Cyber Attack Statistics

How can cyber attacks be prevented? After all, the way things are looking right now, we have a lot to worry about as we become more dependent on the many connected devices we use in the different aspects of our lives. And with smart fridges, smart cars, smartphones, and other smart operating systems in our homes and on our work computers, we really need to take a look at what’s in store for us.

In the following cyber attack statistics, you will see how many attacks are caused by exploiting weak spots in your system and how many rely on tricking you with more old-fashioned tactics. You’ll see the threats small and mid-sized businesses face and the whopping losses of even the most protected enterprises.

You’ll also learn about why cybercrime is becoming the most profitable type of crime in general, especially considering the low risk of prosecution. What emerging types of cyber attacks can harm your software and your hardware, how many hacks happen in a day, and what can you do about it?

These stats mostly cover the years 2018 and 2019, with some reflections on the past 3–4 years, for reference and to give you a sense of scale. If you plan to stay safe, you’ll need to know what to keep an eye out and how to arm yourself with the most reliable tools.

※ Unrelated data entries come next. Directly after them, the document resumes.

(* ===== verification/ExtErrors.v ===== *)
(** * ExtErrors: Go errors and package framework/exterrors

    An [error] interface value is [option gerror] ([None] is nil).  [gerror]
    lists the concrete error types the modelled code creates or inspects; an
    error of a third-party package is [EForeign] (or [EGoSMTP] for go-smtp's
    own SMTPError), which carries the answers of the methods the code may call
    on it. *)
From S2P Require Import Prelude GoStr.
From stdpp Require Import pretty.

Local Open Scope Z_scope.

(** The array types exterrors.EnhancedCode and smtp.EnhancedCode share one shape. *)
Record EnhancedCode := Ench { ec0 : Z; ec1 : Z; ec2 : Z }.
Global Instance EnhancedCode_eq_dec : EqDecision EnhancedCode.
Proof. solve_decision. Defined.

(** Dynamic values stored in a [map[string]interface{}] of fields.  The two
    enhanced-code types are distinct for a type assertion. *)
Inductive fval :=
| FNil
| FInt (n : Z)
| FStr (s : string)
| FEnch (c : EnhancedCode)     (* exterrors.EnhancedCode *)
| FGoEnch (c : EnhancedCode)   (* smtp.EnhancedCode (go-smtp) *)
| FOpaque (s : string).
Global Instance fval_eq_dec : EqDecision fval.
Proof. solve_decision. Defined.

Abbreviation fields := (gmap string fval).

Inductive gerror :=
| ENew (msg : string)                                   (* errors.New *)
| EErrorf (msg : string) (inner : option gerror)        (* fmt.Errorf; inner = the %w operand *)
| ESMTP (code : Z) (ench : EnhancedCode) (msg check tgt modifier reason : string)
        (inner : option gerror) (misc : fields)         (* *exterrors.SMTPError *)
| ETemp (inner : option gerror) (temp : bool)           (* exterrors.temporaryErr *)
| EFields (inner : option gerror) (fs : fields)         (* exterrors.fieldsWrap *)
| EGoSMTP (code : Z) (ench : EnhancedCode) (msg : string) (temp : option bool)
                                                        (* *smtp.SMTPError of go-smtp *)
| EDNS (msg : string) (notfound timeout temporary : bool) (* *net.DNSError *)
| ENum (func num : string) (e : NumErr)                 (* *strconv.NumError *)
| EDeadline                                             (* context.DeadlineExceeded *)
| ECanceled                                             (* context.Canceled *)
| ETLS (inner : option gerror)                          (* smtpconn.TLSError *)
| EOp (op addr msg : string) (temp : bool) (inner : option gerror)
                                                        (* *net.OpError *)
| ERCode (name : string) (code : Z)                       (* dns.RCodeError *)
| EForeign (msg : string) (temp : option bool) (fs : option fields) (inner : option gerror).

Abbreviation error := (option gerror).

(** exterrors.SMTPError literals with only the common fields set. *)
Definition smtp_error (code : Z) (ench : EnhancedCode) (msg : string) (inner : error) : gerror :=
  ESMTP code ench msg "" "" "" "" inner ∅.

(** ** Methods *)

(** Unwrap() error, where the type has it. *)
Definition unwrap (e : gerror) : error :=
  match e with
  | EErrorf _ i | ESMTP _ _ _ _ _ _ _ i _ | ETemp i _ | EFields i _ | ETLS i
  | EOp _ _ _ _ i | EForeign _ _ _ i => i
  | _ => None
  end.

(** SMTPError.Temporary *)
Definition SMTPError_Temporary (code : Z) : bool := Z.quot code 100 =? 4.

(** The answer of the Temporary() method, where the type has one. *)
Definition temporary_method (e : gerror) : option bool :=
  match e with
  | ESMTP code _ _ _ _ _ _ _ _ => Some (SMTPError_Temporary code)
  | ETemp _ t => Some t
  | EGoSMTP _ _ _ t => t
  | EDNS _ _ timeout temporary => Some (timeout || temporary)
  | EDeadline => Some true
  | EOp _ _ _ t _ => Some t
  | ERCode _ code => Some (code =? 2)
  | EForeign _ t _ _ => t
  | _ => None
  end.

Definition num_error_text (f n : string) (e : NumErr) : string :=
  "strconv." +:+ f +:+ ": parsing " +:+ n +:+ ": "
  +:+ match e with ErrSyntax => "invalid syntax" | ErrRange => "value out of range" end.

(** RCodeError.Error (framework/dns/dnssec.go) *)
Definition rcode_text (name : string) (code : Z) : string :=
  if code =? 1 then "dns: rcode FORMERR when looking up " +:+ name
  else if code =? 2 then "dns: rcode SERVFAIL when looking up " +:+ name
  else if code =? 3 then "dns: rcode NXDOMAIN when looking up " +:+ name
  else if code =? 4 then "dns: rcode NOTIMP when looking up " +:+ name
  else if code =? 5 then "dns: rcode REFUSED when looking up " +:+ name
  else "dns: non-success rcode: " +:+ pretty code +:+ " when looking up " +:+ name.

(** Error() string *)
Fixpoint Error (e : gerror) : string :=
  match e with
  | ENew m | EErrorf m _ | EGoSMTP _ _ m _ | EDNS m _ _ _ | EOp _ _ m _ _ | EForeign m _ _ _ => m
  | ERCode name code => rcode_text name code
  | ETLS (Some i) => "smtpconn: " +:+ Error i
  | ETLS None => "smtpconn: "
  | ESMTP _ _ msg _ _ _ reason inner _ =>
    if decide (reason = "") then
      match inner with Some i => Error i | None => msg end
    else reason
  | ETemp (Some i) _ | EFields (Some i) _ => Error i
  | ETemp None _ | EFields None _ => ""
  | ENum f n e => num_error_text f n e
  | EDeadline => "context deadline exceeded"
  | ECanceled => "context canceled"
  end.

(** fmt.Errorf(text + ": %w", err) *)
Definition wrapf (text : string) (err : gerror) : gerror := EErrorf (text +:+ ": " +:+ Error err) (Some err).

(** SMTPError.Fields *)
Definition SMTPError_Fields (code : Z) (ench : EnhancedCode) (msg check tgt reason : string)
    (inner : error) (misc : fields) : fields :=
  let ctx := <["smtp_msg" := FStr msg]> (<["smtp_enchcode" := FEnch ench]>
             (<["smtp_code" := FInt code]> misc)) in
  let ctx := if decide (check = "") then ctx else <["check" := FStr check]> ctx in
  let ctx := if decide (tgt = "") then ctx else <["target" := FStr tgt]> ctx in
  if decide (reason = "") then
    match inner with Some i => <["reason" := FStr (Error i)]> ctx | None => ctx end
  else <["reason" := FStr reason]> ctx.

(** The map the Fields() method of an error returns, where the type has one. *)
Definition own_fields (e : gerror) : option fields :=
  match e with
  | ESMTP code ench msg check tgt _ reason inner misc =>
    Some (SMTPError_Fields code ench msg check tgt reason inner misc)
  | EFields _ fs => Some fs
  | EForeign _ _ fs _ => fs
  | _ => None
  end.

(** ** errors.As on the Temporary() interface *)

Fixpoint as_temporary (e : gerror) : option bool :=
  match temporary_method e with
  | Some b => Some b
  | None =>
    match e with
    | EErrorf _ (Some i) | ESMTP _ _ _ _ _ _ _ (Some i) _ | ETemp (Some i) _
    | EFields (Some i) _ | ETLS (Some i) | EOp _ _ _ _ (Some i) | EForeign _ _ _ (Some i) => as_temporary i
    | _ => None
    end
  end.

Definition IsTemporaryOrUnspec (err : error) : bool :=
  match err ≫= as_temporary with Some t => t | None => true end.

Definition IsTemporary (err : error) : bool :=
  match err ≫= as_temporary with Some t => t | None => false end.

Definition WithTemporary (err : error) (temporary : bool) : gerror := ETemp err temporary.

Definition WithFields (err : error) (fs : fields) : gerror := EFields err fs.

(** One iteration of the loop of exterrors.Fields: a key that already has a
    non-nil value keeps it. *)
Definition merge_fields (acc own : fields) : fields :=
  merge (fun a o => match a with
                    | Some FNil | None => match o with Some v => Some v | None => a end
                    | Some v => Some v
                    end) acc own.

(** The loop of exterrors.Fields, from the error [e] with the map so far. *)
Fixpoint Fields_loop (e : gerror) (acc : fields) : fields :=
  let acc := match own_fields e with Some fs => merge_fields acc fs | None => acc end in
  match e with
  | EErrorf _ (Some i) | ESMTP _ _ _ _ _ _ _ (Some i) _ | ETemp (Some i) _
  | EFields (Some i) _ | ETLS (Some i) | EOp _ _ _ _ (Some i) | EForeign _ _ _ (Some i) => Fields_loop i acc
  | _ => acc
  end.

Definition Fields (err : error) : fields :=
  match err with Some e => Fields_loop e ∅ | None => ∅ end.

Definition SMTPCode (err : error) (temporaryCode permanentCode : Z) : Z :=
  if IsTemporary err then temporaryCode else permanentCode.

(** As written: the second assignment is not in an else branch. *)
Definition SMTPEnchCode (err : error) (code : EnhancedCode) : EnhancedCode :=
  let code := if IsTemporary err then Ench 4 (ec1 code) (ec2 code) else code in
  Ench 5 (ec1 code) (ec2 code).

(** exterrors.UnwrapDNSErr: the second component is always a fresh empty map. *)
Definition UnwrapDNSErr (err : error) : string * fields :=
  match err with
  | Some (EDNS msg _ _ _) => (msg, ∅)
  | _ => ("", ∅)
  end.

(** ** The chain of an error *)

Fixpoint chain (e : gerror) : list gerror :=
  e :: match e with
       | EErrorf _ (Some i) | ESMTP _ _ _ _ _ _ _ (Some i) _ | ETemp (Some i) _
       | EFields (Some i) _ | ETLS (Some i) | EOp _ _ _ _ (Some i) | EForeign _ _ _ (Some i) => chain i
       | _ => []
       end.

(** Induction along [unwrap], the recursion principle of the loops above. *)
Lemma gerror_chain_ind (P : gerror -> Prop) :
  (forall e, unwrap e = None -> P e) ->
  (forall e i, unwrap e = Some i -> P i -> P e) ->
  forall e, P e.
Proof.
  intros HN HS. fix IH 1.
  intros [m|m [i|]|c en m ck t mo r [i|] mi|[i|] t|[i|] f|c en m t|m a b c|f n e| | |[i|]|o a m t [i|]|n c|m t f [i|]];
    try (by apply HN); by (eapply HS; [reflexivity|apply IH]).
Qed.

Lemma chain_unwrap e :
  chain e = e :: match unwrap e with Some i => chain i | None => [] end.
Proof. destruct e; simpl; repeat case_match; done. Qed.

Lemma as_temporary_unwrap e :
  as_temporary e = match temporary_method e with
                   | Some b => Some b
                   | None => unwrap e ≫= as_temporary
                   end.
Proof. destruct e; simpl; repeat case_match; done. Qed.

Lemma Fields_loop_unwrap e acc :
  Fields_loop e acc =
  let acc := match own_fields e with Some fs => merge_fields acc fs | None => acc end in
  match unwrap e with Some i => Fields_loop i acc | None => acc end.
Proof. destruct e; simpl; repeat case_match; done. Qed.

(** The first [Some] of a list. *)
Fixpoint first_some {A} (l : list (option A)) : option A :=
  match l with
  | [] => None
  | Some a :: _ => Some a
  | None :: l => first_some l
  end.

Lemma as_temporary_chain e :
  as_temporary e = first_some (map temporary_method (chain e)).
Proof.
  induction e as [e H|e i H IH] using gerror_chain_ind;
    rewrite as_temporary_unwrap, chain_unwrap, H; simpl.
  - by destruct (temporary_method e).
  - rewrite IH. by destruct (temporary_method e).
Qed.

(** The non-nil value an error itself gives to a field. *)
Definition own_value (k : string) (e : gerror) : option fval :=
  v ← own_fields e ≫= lookup k;
  if decide (v = FNil) then None else Some v.

Definition nonnil (v : option fval) : option fval :=
  v ← v; if decide (v = FNil) then None else Some v.

Lemma merge_fields_nonnil acc own k :
  nonnil (merge_fields acc own !! k)
  = match nonnil (acc !! k) with Some v => Some v | None => nonnil (own !! k) end.
Proof.
  unfold merge_fields. rewrite lookup_merge. unfold diag_None, nonnil.
  destruct (acc !! k) as [[]|] eqn:A, (own !! k) as [[]|] eqn:O; simpl; try done;
    repeat case_decide; simplify_eq; done.
Qed.

Lemma Fields_loop_nonnil e acc k :
  nonnil (Fields_loop e acc !! k)
  = match nonnil (acc !! k) with
    | Some v => Some v
    | None => first_some (map (own_value k) (chain e))
    end.
Proof.
  revert acc. induction e as [e H|e i H IH] using gerror_chain_ind; intros acc;
    rewrite Fields_loop_unwrap, chain_unwrap, H; simpl.
  - unfold own_value. destruct (own_fields e) as [fs|]; simpl; [rewrite merge_fields_nonnil|];
      destruct (nonnil (acc !! k)); try done; by destruct (nonnil (fs !! k)) eqn:E;
      unfold nonnil in E; rewrite E.
  - rewrite IH. unfold own_value at 2.
    destruct (own_fields e) as [fs|]; simpl; [rewrite merge_fields_nonnil|];
      destruct (nonnil (acc !! k)); try done; by destruct (nonnil (fs !! k)) eqn:E;
      unfold nonnil in E; rewrite E.
Qed.
(** readUpdates alone: the updates sent to the channel, until the goroutine ends or panics *)
Fixpoint read_lines (myID : string) (lines : list string) : list Update * option string :=
  match lines with
  | [] => ([], None)
  | line :: lines =>
    match read_line myID line with
    | Skip => read_lines myID lines
    | NilDeref => ([], Some nil_panic)
    | Deliver upd => let '(upds, why) := read_lines myID lines in (upd :: upds, why)
    end
  end.
Definition readUpdates (myID content : string) : list Update * option string := read_lines myID (ScanLines content).1.

(** The goroutine of Listen accepts connections and starts a readUpdates for each; their
    steps interleave in any order.  A connection is the text that comes in on it, with
    the lines its goroutine has not read; [li_heard] are the updates sent to the channel,
    each with its connection.  A panic of one goroutine ends the process. *)
Record listening := mkListening {
  li_open : bool;
  li_conns : list (string * list string);
  li_heard : list (nat * Update);
  li_panic : option string
}.
Definition listening_init : listening := mkListening true [] [] None.
Definition accept (content : string) (l : listening) : listening :=
  mkListening (li_open l) (li_conns l ++ [(content, (ScanLines content).1)]) (li_heard l) (li_panic l).
Definition read_next (myID : string) (i : nat) (l : listening) : option listening :=
  match li_conns l !! i with
  | Some (content, line :: lines) =>
    let conns := <[i := (content, lines)]> (li_conns l) in
    Some (match read_line myID line with
          | Skip => mkListening (li_open l) conns (li_heard l) None
          | Deliver upd => mkListening (li_open l) conns (li_heard l ++ [(i, upd)]) None
          | NilDeref => mkListening (li_open l) conns (li_heard l) (Some nil_panic)
          end)
  | _ => None
  end.
Inductive listen_step (myID : string) : listening -> listening -> Prop :=
  | Accept content l : li_open l = true -> li_panic l = None -> listen_step myID l (accept content l)
  | ReadNext i l l' : li_panic l = None -> read_next myID i l = Some l' -> listen_step myID l l'
    (* Accept returns an error: the listener was closed *)
  | AcceptFails conns h : listen_step myID (mkListening true conns h None) (mkListening false conns h None).
(** The updates heard on a connection *)
Definition heard (i : nat) (l : listening) : list Update := map snd (base.filter (fun x => x.1 = i) (li_heard l)).

Context {W : Type}.
Record Socket := mkSocket { sk_Dial : Prog W error; sk_WriteString : string -> Prog W error; sk_Listen : Prog W error; sk_Close : Prog W unit; sk_Unlisten : Prog W unit }.
Context (sock : Socket).
(** UnixSockPipe: whether it is connected, and whether it listens *)
Record UnixSockPipe := mkPipe { usp_myID : string; usp_sender : bool; usp_listener : bool }.
Definition usp_Listen (usp : UnixSockPipe) : Prog W (UnixSockPipe * error) :=
  err ← sk_Listen sock;
  mret (match err with Some err => (usp, Some err) | None => (mkPipe (usp_myID usp) (usp_sender usp) true, None) end).
Definition usp_InitPush (usp : UnixSockPipe) : Prog W (UnixSockPipe * error) :=
  err ← sk_Dial sock;
  mret (match err with Some err => (usp, Some err) | None => (mkPipe (usp_myID usp) true (usp_listener usp), None) end).
Definition usp_Push (usp : UnixSockPipe) (upd : Update) : Prog W (UnixSockPipe * error) :=
  '(usp, err) ← (if usp_sender usp then mret (usp, None) else usp_InitPush usp);
  match err with
  | Some err => mret (usp, Some err)
  | None =>
    match formatUpdate (usp_myID usp) upd with
    | Err err => mret (usp, Some err)
    | Ok updStr => err ← sk_WriteString sock updStr; mret (usp, err)
    end
  end.
Definition usp_Close (usp : UnixSockPipe) : Prog W error :=
  (if usp_sender usp then sk_Close sock else mret tt) ;; (if usp_listener usp then sk_Unlisten sock else mret tt) ;; mret None.

(** ** The broker *)

Definition channel (k : key) : Result gerror string :=
  match k with
  | KString s => Ok s
  | KUint64 n => Ok ("__uint64_" +:+ FormatUint n)
  | _ => Err (EErrorf "updatepipe: key type must be either string or uint64" None)
  end.
(** Listen: the updates of the payloads, those that cannot be parsed left out *)
Fixpoint listen (myID : string) (payloads : list string) : list Update :=
  match payloads with
  | [] => []
  | payload :: payloads =>
    match parseUpdate payload with
    | Err _ => listen myID payloads
    | Ok (id, upd) => if decide (id = myID) then listen myID payloads else upd :: listen myID payloads
    end
  end.
Record PubSub := mkPubSub { ps_Subscribe : string -> Prog W error; ps_Unsubscribe : string -> Prog W error; ps_Publish : string -> string -> Prog W error }.
Context (ps : PubSub).
Definition Subscribe (k : key) : Prog W unit := match channel k with Err _ => mret tt | Ok psKey => ps_Subscribe ps psKey ;; mret tt end.
Definition Unsubscribe (k : key) : Prog W unit := match channel k with Err _ => mret tt | Ok psKey => ps_Unsubscribe ps psKey ;; mret tt end.
Definition Push (myID : string) (upd : Update) : Prog W error :=
  match channel (upd_Key upd) with
  | Err err => mret (Some err)
  | Ok psKey => match formatUpdate myID upd with Err err => mret (Some err) | Ok updBlob => ps_Publish ps psKey updBlob end
  end.

(** ** What arrives *)

(** An update that encoding/json carries: its text has no control characters, and it is
    read back with its key, a number as its text. *)
Definition as_decoded (upd : Update) : Update := match upd_Key upd with KUint64 n => set_Key (KNumber (FormatUint n)) upd | _ => upd end.
Definition carried (upd : Update) : Prop :=
  match upd_Key upd with KString _ => True | KUint64 n => 0 <= n <= maxUint64 | _ => False end /\
  exists text, json_Marshal upd = Ok text /\ one_line text /\ has_byte DLE text = false /\ json_Decode text = Ok (as_decoded upd).
Definition good_id (id : string) : Prop := id <> "" /\ has_byte semicolon id = false /\ one_line id.
Hypothesis set_Key_Key : forall k u, upd_Key (set_Key k u) = k.
Hypothesis set_Key_set_Key : forall k k' u, set_Key k (set_Key k' u) = set_Key k u.
Hypothesis set_Key_same : forall u, set_Key (upd_Key u) u = u.

Lemma unescape_escape s : has_byte DLE s = false -> unescapeName (escapeName s) = s.
Proof.
  intros Hs. unfold unescapeName, escapeName. apply to_bytes_inj. rewrite !to_bytes_Replace, map_map.
  apply no_byte_elem in Hs. rewrite <- (map_id (to_bytes s)) at 2. apply map_ext_in. intros x Hx.
  assert (x <> byte_of DLE) as Hne by (intros ->; by apply Hs, list_elem_of_In).
  destruct (Z.eqb_spec x (byte_of semicolon)) as [->|Hsc]; [by rewrite Z.eqb_refl|]. by destruct (Z.eqb_spec x (byte_of DLE)).
Qed.
Lemma escape_one_line s : one_line s -> one_line (escapeName s).
Proof. intros [H1 H2]. split; by apply ReplaceByte_other. Qed.
(** The line of an update, and what it is parsed to *)
Definition update_line (id text : string) : string := JoinByte [id; escapeName text] semicolon.
Lemma parse_format id upd : good_id id -> carried upd ->
  exists line, formatUpdate id upd = Ok (line +:+ String LF "") /\ one_line line /\ parseUpdate line = Ok (id, upd).
Proof.
  intros (Hne & Hsc & Hid) (Hk & text & Em & Ht & Hd & Ed). exists (update_line id text). unfold formatUpdate. rewrite Em. split; [done|].
  assert (update_line id text = id +:+ String semicolon (escapeName text)) as El by done. split.
  - rewrite El. destruct Hid, (escape_one_line text Ht). split; rewrite has_byte_app; cbn [has_byte]; rewrite bool_decide_false by done; by apply orb_false_iff.
  - unfold parseUpdate. rewrite El, SplitN_cons by done. cbn [SplitN]. rewrite unescape_escape, Ed by done. unfold as_decoded.
    destruct (upd_Key upd) as [s|n|text'|] eqn:Ek; [by rewrite Ek| |done..].
    rewrite set_Key_Key, ParseUint_Format by (unfold maxUint64 in Hk; lia). rewrite set_Key_set_Key. rewrite <- Ek, set_Key_same. done.
Qed.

Top 5 Cyber Attack Stats to Remember

  • 43% of cyber attacks target small businesses

  • There is a cyber attack every 39 seconds

  • In the next 5 years, cybercrime can cost companies up to $5.2 trillion

  • 91% of cyber attacks start as a spear phishing email

  • More than 75% of the healthcare industry was infected by malware cyber attacks in the last year

General Statistics

1. In terms of cyber attack frequency, hackers attack our devices every 39 seconds.

A recent study by the Clark School at the University of Maryland informed us of this alarming data. This is one of the first attempts at quantifying the nearly constant rate of online attacks.

 

2. Computers are attacked 2,244 times a day.

Luckily, even with a large number of cyber attacks per day, most of them are unsuccessful. Michel Cukier, Clark School assistant professor of mechanical engineering, and his two assistants came up with this figure. They learned that most attacks involved relatively unsophisticated “dictionary scripts,” or a brute force attempt at logging in with common usernames and passwords.

 

3. Over 400 million adults across 24 countries experienced cybercrime over a 12-month period.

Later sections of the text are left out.